Converting Nitrogen to a More Useful Form
Nitrogen fixation: Hafnium complex couples atmospheric nitrogen with carbon dioxide
Direct formation of a bond between carbon and nitrogen, a requirement for the formation of organonitrogen compounds without resorting to ammonia, is a serious challenge for scientists. While it does not easily enter into chemical bonds with organic substances, molecular nitrogen does have a tendency to form coordination complexes by binding to a metal. When the nitrogen acts as ligand in these complexes, it receives electrons from the metal atom disrupting the strong nitrogen-to-nitrogen triple bond. Chemists often refer to this process as "activating" the nitrogen ligand, as new chemistry is now possible.

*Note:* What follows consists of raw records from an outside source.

Lemma barred_rows s root capability t l :
  l ≡ₚ (map_to_list (matching (fun p => (pun_RootUserID p =? root)%Z && in_force t p) (punishments s))).*2 ->
  has (capability_loop t l).1 CapabilityAccount || has (capability_loop t l).1 capability = true <->
  barred s root capability t.
Proof.
  intros Hl. destruct (capability_loop_spec t l) as [_ Hc].
  rewrite orb_true_iff, !Hc. unfold barred, denies. split.
  - intros Hx. assert (exists p, p ∈ l /\ denies capability p) as (p & Hp & Hd)
      by (unfold denies; destruct Hx as [(p & ? & ?)|(p & ? & ?)]; exists p; auto).
    rewrite Hl in Hp. apply list_elem_of_fmap in Hp as ([k x] & -> & Hx').
    apply elem_of_map_to_list, lookup_matching in Hx' as [Hk Hf]. bools. exists k, x. auto.
  - intros (k & p & Hk & Hr & Hf & Hd). assert (p ∈ l) as Hp
      by (rewrite Hl; eapply in_rows; [exact Hk|]; apply andb_true_iff; split; [by apply Z.eqb_eq|done]).
    destruct Hd; [left|right]; exists p; auto.
Qed.

(** Storing the answer takes time and cannot fail the check. *)
Lemma wp_store_answer s root m ttl w :
  wp (if redis s
      then let! _ := attempt (redis_Set t_redis set_redis (cache_key root) (Marshal m) ttl) in ret tt
      else ret tt) (fun r w' => r = Ok tt /\ (w_tick w <= w_tick w')%nat) w.
Proof.
  destruct (redis s); [|by split]. apply wp_bind, wp_attempt. unfold redis_Set.
  do 2 wp_step. repeat wp_step. destruct (env_fault _); repeat wp_step; (split; [done|simpl; lia]).
Qed.

Lemma wp_Check_exact s root capability w :
  monotone E -> up w -> uncached s root w -> (0 < root)%Z ->
  wp (Check s root capability) (fun r w' =>
    exists t, (clock w <= t <= clock w')%Z /\
      ((r = Err ErrCapabilityDenied /\ barred (st w) root capability t) \/
       (r = Ok tt /\ ~ barred (st w) root capability t))) w.
Proof.
  intros Hm [NF Hdb] Hun Hroot. unfold Check.
  replace (root <=? 0)%Z with false by (symmetry; apply Z.leb_gt; lia).
  apply wp_bind, wp_map_err. unfold activeCapabilities. apply wp_bind, (wp_cached s).
  2: { intros raw e m w1 _ _ Hred _ Hv. by rewrite (Hun Hred) in Hv. }
  intros w1 (Ht1 & _) Hw1. assert (Hst1 : st w1 = st w) by (unfold st; by rewrite Hw1).
  cbv beta iota. apply wp_bind, wp_now. cbv beta iota. fold (clock w1).
  apply wp_bind. unfold ActivePunishments. apply wp_bind, wp_gormDB_on; [simpl; by rewrite Hw1|].
  apply wp_find; [by rewrite NF|]. intros l Hl. cbv beta iota.
  change (vw Punishment (bump w1)) with (punishments (st w1)) in Hl. rewrite Hst1 in Hl.
  pose proof (barred_rows (st w) root capability (clock w1) l Hl) as Hbar.
  destruct (capability_loop (clock w1) l) as [m ttl]. simpl in Hbar.
  apply wp_bind. eapply wp_mono; [apply wp_store_answer|].
  intros r w3 [-> Ht3]. cbv beta iota. apply wp_ret. cbv beta iota. simpl in Ht3.
  assert (Ht : (clock w <= clock w1 <= clock w3)%Z) by (split; apply Hm; lia).
  apply wp_if; intros Hb; rewrite Hb in Hbar; exists (clock w1); (split; [exact Ht|]).
  - left. split; [done|by apply Hbar].
  - right. split; [done|]. by intros Hx%Hbar.
Qed.
(** ** A review that punishes *)

Lemma parseID_id z : in_int64 z -> (0 < z)%Z -> parseID (id z) = Ok z.
Proof.
  intros Hi Hz. unfold parseID, id. rewrite GoStr.TrimSpace_FormatInt, GoStr.ParseInt_FormatInt by done.
  by replace (z <=? 0)%Z with false by (symmetry; apply Z.leb_gt; lia).
Qed.

Lemma wp_FindReport_known k r (Q : res (option Report) -> World DB -> Prop) w :
  up w -> reports (st w) !! k = Some r -> (forall w', w_db w' = w_db w -> (w_tick w <= w_tick w')%nat ->
    Q (Ok (Some r)) w') -> wp (FindReport k) Q w.
Proof.
  intros [NF Hdb] Hr HQ. unfold FindReport. apply wp_bind, wp_gormDB_on; [done|].
  apply wp_bind, wp_attempt, (wp_take_known _ NF _ _ r); [exact Hr|done|]. apply wp_ret, HQ; simpl; [done|lia].
Qed.

(** Completing a review of a report the administrator has claimed, with fresh ids. *)
Lemma wp_CompleteReview_known k r admin stt x au t (Q : res bool -> World DB -> Prop) w :
  up w -> reports (st w) !! k = Some r -> rpt_Status r = ReportReviewing -> rpt_AssigneeAdminID r = Some admin ->
  stt <> ReportReviewing -> punishments (st w) !! pun_ID x = None -> audits (st w) !! aud_ID au = None ->
  (forall w', calmly (fun y => Some x = Some y) w w' -> punishments (st w') !! pun_ID x = Some x -> Q (Ok true) w') ->
  wp (CompleteReview k admin stt (Some x) au t) Q w.
Proof.
  intros [NF Hdb] Hr Hst Ha Hne Hx Hau HQ.
  pose proof (calm_CompleteReview k admin stt (Some x) au t w) as Hcalm.
  enough (Hp : wp (CompleteReview k admin stt (Some x) au t)
    (fun r w' => r = Ok true /\ punishments (st w') !! pun_ID x = Some x) w).
  { revert Hp Hcalm. unfold wp. destruct (CompleteReview _ _ _ _ _ _ w) as [res w']. simpl.
    intros [-> Hp] Hc. by apply HQ. }
  clear HQ Hcalm. unfold CompleteReview. apply wp_bind, wp_gormDB_on; [done|]. apply wp_commit; [done|].
  apply wp_bind. eapply (wp_update_known Report NF) with (r := r).
  - done.
  - done.
  - exact Hr.
  - unfold report_is, assigned_to. by rewrite Hst, Ha, !bool_decide_eq_true_2.
  - intros Heq. apply (f_equal rpt_Status) in Heq. simpl in Heq. congruence.
  - intros w1 [H1 _]. cbv beta iota. cbn [Z.eqb]. cbv iota.
    assert (Hst1 : punishments (st w1) = punishments (st w) /\ audits (st w1) = audits (st w))
      by (unfold st in *; by rewrite H1). destruct Hst1 as [Hp1 Ha1].
    apply wp_bind, wp_map_err, wp_insert; [by rewrite NF| |].
    + intros [[y Hy]|(j & y & _ & [Hc|Hc])]; [|done|done].
      change (punishments (st w1) !! pun_ID x = Some y) in Hy. congruence.
    + intros w2 [H2 _] _ _. cbv beta iota.
      assert (Hst2 : punishments (st w2) = <[pun_ID x := x]> (punishments (st w1)) /\ audits (st w2) = audits (st w1))
        by (unfold st in *; by rewrite H2). destruct Hst2 as [Hp2 Ha2].
      apply wp_bind, wp_map_err, wp_insert; [by rewrite NF| |].
      * intros [[y Hy]|(j & y & _ & [Hc|Hc])]; [|done|done].
        change (audits (st w2) !! aud_ID au = Some y) in Hy. congruence.
      * intros w3 [H3 _] _ _. cbv beta iota. apply wp_ret. split; [done|].
        assert (Hp3 : punishments (st (bump w3)) = punishments (st w2)) by (unfold st in *; simpl; by rewrite H3).
        rewrite Hp3, Hp2. apply lookup_insert_eq.
Qed.

Lemma wp_notify_any s a b c d e f (Q : res unit -> World DB -> Prop) w :
  honest s -> (forall w', w_db w' = w_db w -> (w_tick w <= w_tick w')%nat -> Q (Ok tt) w') ->
  wp (notify s a b c d e f) Q w.
Proof.
  intros Hs HQ. pose proof (moderation_quiet_notify s Hs a b c d e f w) as Hq.
  pose proof (calm_notify s Hs (fun _ => False) a b c d e f w) as [Ht _]. revert Hq Ht. unfold wp, notify.
  destruct (notifier s) as [g|]; [|intros; by apply HQ].
  unfold bind, emit, attempt, ret. destruct (g _ _ _ _ _ _ _) as [r w']. simpl. intros. by apply HQ.
Qed.

Lemma wp_invalidate_up s root (Q : res unit -> World DB -> Prop) w :
  up w -> (forall w', st w' = st w -> db_nil (w_db w') = db_nil (w_db w) -> (w_tick w <= w_tick w')%nat ->
    uncached s root w' -> Q (Ok tt) w') ->
  wp (invalidate s root) Q w.
Proof.
  intros [NF Hdb] HQ. unfold invalidate. destruct (redis s) eqn:Hred.
  - apply wp_bind, wp_attempt. unfold redis_Del. apply wp_bind, wp_fault. rewrite NF. cbv beta iota.
    repeat wp_step. apply HQ; [done|done|simpl; lia|]. intros _. simpl.
    destruct (_ !! _) as [v|] eqn:Hv; [|done]. by apply rdel_spec in Hv as [Hne _].
  - apply wp_ret, HQ; [done|done|lia|]. intros Hx. congruence.
Qed.

Lemma wp_punishment_for_ok r admin req t (Q : res (option Punishment) -> World DB -> Prop) w :
  dreq_Action req = "punish"%string -> dreq_Capability req ∈ capabilities ->
  (forall d, dreq_DurationMinutes req = Some d -> (0 < d)%Z) ->
  (forall p, fits r admin req t (Some p) -> pun_ID p = env_id (w_tick w) -> Q (Ok (Some p)) (bump w)) ->
  wp (punishment_for r admin req t) Q w.
Proof.
  intros Ha Hc Hd HQ. unfold punishment_for. rewrite Ha. change (negb (String.eqb "punish" "punish")) with false.
  rewrite bool_decide_eq_true_2 by done. cbn [negb]. cbv iota.
  assert (Hp : forall e, e = (fun d => t + mul64 d GoTime.Minute)%Z <$> dreq_DurationMinutes req ->
    Q (Ok (Some (mkPunishment (env_id (w_tick w)) (rpt_TargetRootUserID r) (Some (rpt_ID r))
      (dreq_Capability req) (GoStr.TrimSpace (dreq_Reason req)) PunishmentActive t e admin t None None "")))
      (bump w)) by (intros e He; apply HQ; by repeat split).
  apply wp_bind. destruct (dreq_DurationMinutes req) as [d|].
  - specialize (Hd d eq_refl). replace (d <=? 0)%Z with false by (symmetry; apply Z.leb_gt; lia).
    repeat wp_step. by apply Hp.
  - repeat wp_step. by apply Hp.
Qed.

(** No row has an id the generator has yet to draw. *)
Definition fresh_ids w : Prop :=
  forall n, (w_tick w <= n)%nat -> punishments (st w) !! env_id n = None /\ audits (st w) !! env_id n = None.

Chirik and his co-workers found out that the nitrogen gets activated just right in a hafnocene complex (whose hafnium atoms each have two aromatic five-membered carbon rings as additional ligands), in which the nitrogen molecule is grabbed side-on by two hafnium atoms. Carbon dioxide can then react with the activated nitrogen molecule. Two carbon dioxide molecules push their way in between the nitrogen and the hafnium. One of the two nitrogen atoms thus forms two strong new bonds to two carbon atoms from the carbon dioxide. One of the nitrogen-nitrogen bonds remains intact. By using an organosilicon compound, the cores of the hafnocene complexes can be released - in the form of a silicon-containing organic hydrazine derivative.
Original publication: Paul J. Chirik et al.; "Nitrogen-Carbon Bond Formation from N2 and CO2 Promoted by a Hafnocene Dinitrogen Complex Gives Access to a Substituted Hydrazine"; Angewandte Chemie International Edition 2006.